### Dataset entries
Lemma sample_msg k d s it : sample_of k d = Some (s, it) → it_msg it = k.
Proof. unfold sample_of. intros Hs. repeat case_match; simplify_option_eq; done. Qed.

(** The outcomes of a dispatch. *)
Lemma router_dispatch_cases id d rest a a' :
  router_dispatch id d rest a = Some a' →
  (sample_of id d = None ∧ a' = with_router (Walking rest) (au_routes a) (au_workers a) [id] [] a) ∨
  (∃ s it, sample_of id d = Some (s, it) ∧ length (default [] (au_routes a !! s)) < inboxCapacity ∧
    a' = with_router (Walking rest) (<[s := default [] (au_routes a !! s) ++ [it]]> (au_routes a))
           (spawn s (bool_decide (au_routes a !! s = None)) (au_workers a)) [] [] a).
Proof.
  unfold router_dispatch. pose proof (dispatch_cases (au_routes a) id d) as Hc.
  destruct (sample_of id d) as [[s it]|]; [|rewrite Hc; intros [= <-]; by left].
  cbv zeta in Hc. rewrite Hc. destruct (Nat.ltb_spec (length (default [] (au_routes a !! s))) inboxCapacity); [|done].
  intros [= <-]. right. by exists s, it.
Qed.

Lemma router_dispatch_enabled id d rest a :
  (∀ s it, sample_of id d = Some (s, it) → length (default [] (au_routes a !! s)) < inboxCapacity) →
  is_Some (router_dispatch id d rest a).
Proof.
  intros Hroom. unfold router_dispatch. pose proof (dispatch_cases (au_routes a) id d) as Hc.
  destruct (sample_of id d) as [[s it]|]; [|rewrite Hc; eauto]. cbv zeta in Hc. rewrite Hc.
  specialize (Hroom s it eq_refl).
  destruct (Nat.ltb_spec (length (default [] (au_routes a !! s))) inboxCapacity); [eauto|lia].
Qed.
(** The columns of a task the pipeline accepts. *)
Definition known_type (c : TaskColumns) : Prop :=
  taskTypeToProto (default "" (tc_type c)) ≠ TASK_TYPE_UNSPECIFIED.

Lemma setTaskParams_typed ty r p q :
  setTaskParams ty r = ROk p → taskParamsFromProto (Some p) = Some q →
  taskTypeFromProto (taskTypeToProto ty) = ROk (params_type q).
Proof.
  unfold setTaskParams, taskTypeToProto.
  destruct (String.eqb ty taskTypePing); [case_match; intros; by simplify_eq/=|].
  destruct (String.eqb ty taskTypeTrace); [case_match; intros; by simplify_eq/=|].
  destruct (String.eqb ty taskTypeTraceLb); [case_match; intros; by simplify_eq/=|].
  destruct (String.eqb ty taskTypeStampSender); [case_match; intros; by simplify_eq/=|].
  destruct (String.eqb ty taskTypeStampReflector); [case_match; intros; by simplify_eq/=|done].
Qed.

Lemma task_of_columns_ok c t :
  task_of_columns c = ROk t →
  pb_TaskId t = tc_task_id c ∧ pb_Type t = taskTypeToProto (default "" (tc_type c)) ∧
  pb_Generation t = int32 (default 0 (tc_generation c)) ∧ pb_typed t.
Proof.
  unfold task_of_columns. destruct (tc_params c) as [r|].
  - destruct (raw_len_pos r).
    + destruct (setTaskParams _ r) as [p|e|e] eqn:E; simpl; [|done..]. intros [= <-].
      repeat split. intros p' q. simpl. intros [= <-]. by eapply setTaskParams_typed.
    + intros [= <-]. by repeat split.
  - intros [= <-]. by repeat split.
Qed.

Lemma load_rows_ok cfg rows cfg' :
  load_rows cfg (ROk <$> rows) = ROk cfg' →
  (rows ≠ [] ∨ is_Some cfg → is_Some cfg') ∧
  ∃ ts, Forall2 (λ c t, task_of_columns c = ROk t) (columns_of rows) ts ∧
    match cfg' with
    | Some c' => pb_Tasks c' = match cfg with Some c => pb_Tasks c | None => [] end ++ ts
    | None => cfg = None ∧ rows = []
    end ∧
    (∀ c', cfg' = Some c' → pb_PendingActions c' = [] ∨ cfg' = cfg).
Proof.
  revert cfg. induction rows as [|r rows IH]; intros cfg; csimpl.
  { intros [= <-]. split; [tauto|]. exists []. split; [constructor|].
    split; [destruct cfg; [by rewrite app_nil_r|done]|auto]. }
  destruct (cr_task r) as [c|]; simpl.
  - destruct (task_of_columns c) as [t|e|e] eqn:E; simpl; [|done..].
    intros Hl. apply IH in Hl as [Hs (ts & Hts & Htasks & Hp)].
    destruct (Hs ltac:(eauto)) as [c' ->]. split; [eauto|]. exists (t :: ts).
    split; [by constructor|]. split; [rewrite Htasks; simpl; by rewrite <- app_assoc|].
    intros c'' [= <-]. left. destruct (Hp c' eq_refl) as [?|[= ->]]; done.
  - intros Hl. apply IH in Hl as [Hs (ts & Hts & Htasks & Hp)].
    destruct (Hs ltac:(eauto)) as [c' ->]. split; [eauto|]. exists ts.
    split; [done|]. split; [by rewrite Htasks|].
    intros c'' [= <-]. left. destruct (Hp c' eq_refl) as [?|[= ->]]; done.
Qed.

Lemma res_map_ok {A B} (f : A → res B) l l' :
  res_map f l = ROk l' ↔ Forall2 (λ x y, f x = ROk y) l l'.
Proof.
  split.
  - revert l'. induction l as [|x l IH]; intros l'; simpl; [by intros [= <-]|].
    destruct (f x) as [y|e|e] eqn:E; simpl; [|done..].
    destruct (res_map f l) as [ys|e|e]; simpl; [|done..]. intros [= <-]. constructor; auto.
  - induction 1 as [|x y l l' E _ IH]; simpl; [done|]. rewrite E. simpl. by rewrite IH.
Qed.

Lemma load_rows_succeeds cfg rows ts :
  Forall2 (λ c t, task_of_columns c = ROk t) (columns_of rows) ts →
  is_ok (load_rows cfg (ROk <$> rows)) = true.
Proof.
  revert cfg ts. induction rows as [|r rows IH]; intros cfg ts; csimpl; [done|].
  destruct (cr_task r) as [c|]; simpl; [|apply IH].
  intros (t & ts' & E & Hts & ->)%Forall2_cons_inv_l. rewrite E. simpl. by eapply IH.
Qed.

### Exercise brief
Extract from the records above the lines from the one containing "unfold task_of_columns. destruct" to the one containing "exists (t :: ts).", both lines included, exactly as they appear and with nothing else.

### Result below
  unfold task_of_columns. destruct (tc_params c) as [r|].
  - destruct (raw_len_pos r).
    + destruct (setTaskParams _ r) as [p|e|e] eqn:E; simpl; [|done..]. intros [= <-].
      repeat split. intros p' q. simpl. intros [= <-]. by eapply setTaskParams_typed.
    + intros [= <-]. by repeat split.
  - intros [= <-]. by repeat split.
Qed.

Lemma load_rows_ok cfg rows cfg' :
  load_rows cfg (ROk <$> rows) = ROk cfg' →
  (rows ≠ [] ∨ is_Some cfg → is_Some cfg') ∧
  ∃ ts, Forall2 (λ c t, task_of_columns c = ROk t) (columns_of rows) ts ∧
    match cfg' with
    | Some c' => pb_Tasks c' = match cfg with Some c => pb_Tasks c | None => [] end ++ ts
    | None => cfg = None ∧ rows = []
    end ∧
    (∀ c', cfg' = Some c' → pb_PendingActions c' = [] ∨ cfg' = cfg).
Proof.
  revert cfg. induction rows as [|r rows IH]; intros cfg; csimpl.
  { intros [= <-]. split; [tauto|]. exists []. split; [constructor|].
    split; [destruct cfg; [by rewrite app_nil_r|done]|auto]. }
  destruct (cr_task r) as [c|]; simpl.
  - destruct (task_of_columns c) as [t|e|e] eqn:E; simpl; [|done..].
    intros Hl. apply IH in Hl as [Hs (ts & Hts & Htasks & Hp)].
    destruct (Hs ltac:(eauto)) as [c' ->]. split; [eauto|]. exists (t :: ts).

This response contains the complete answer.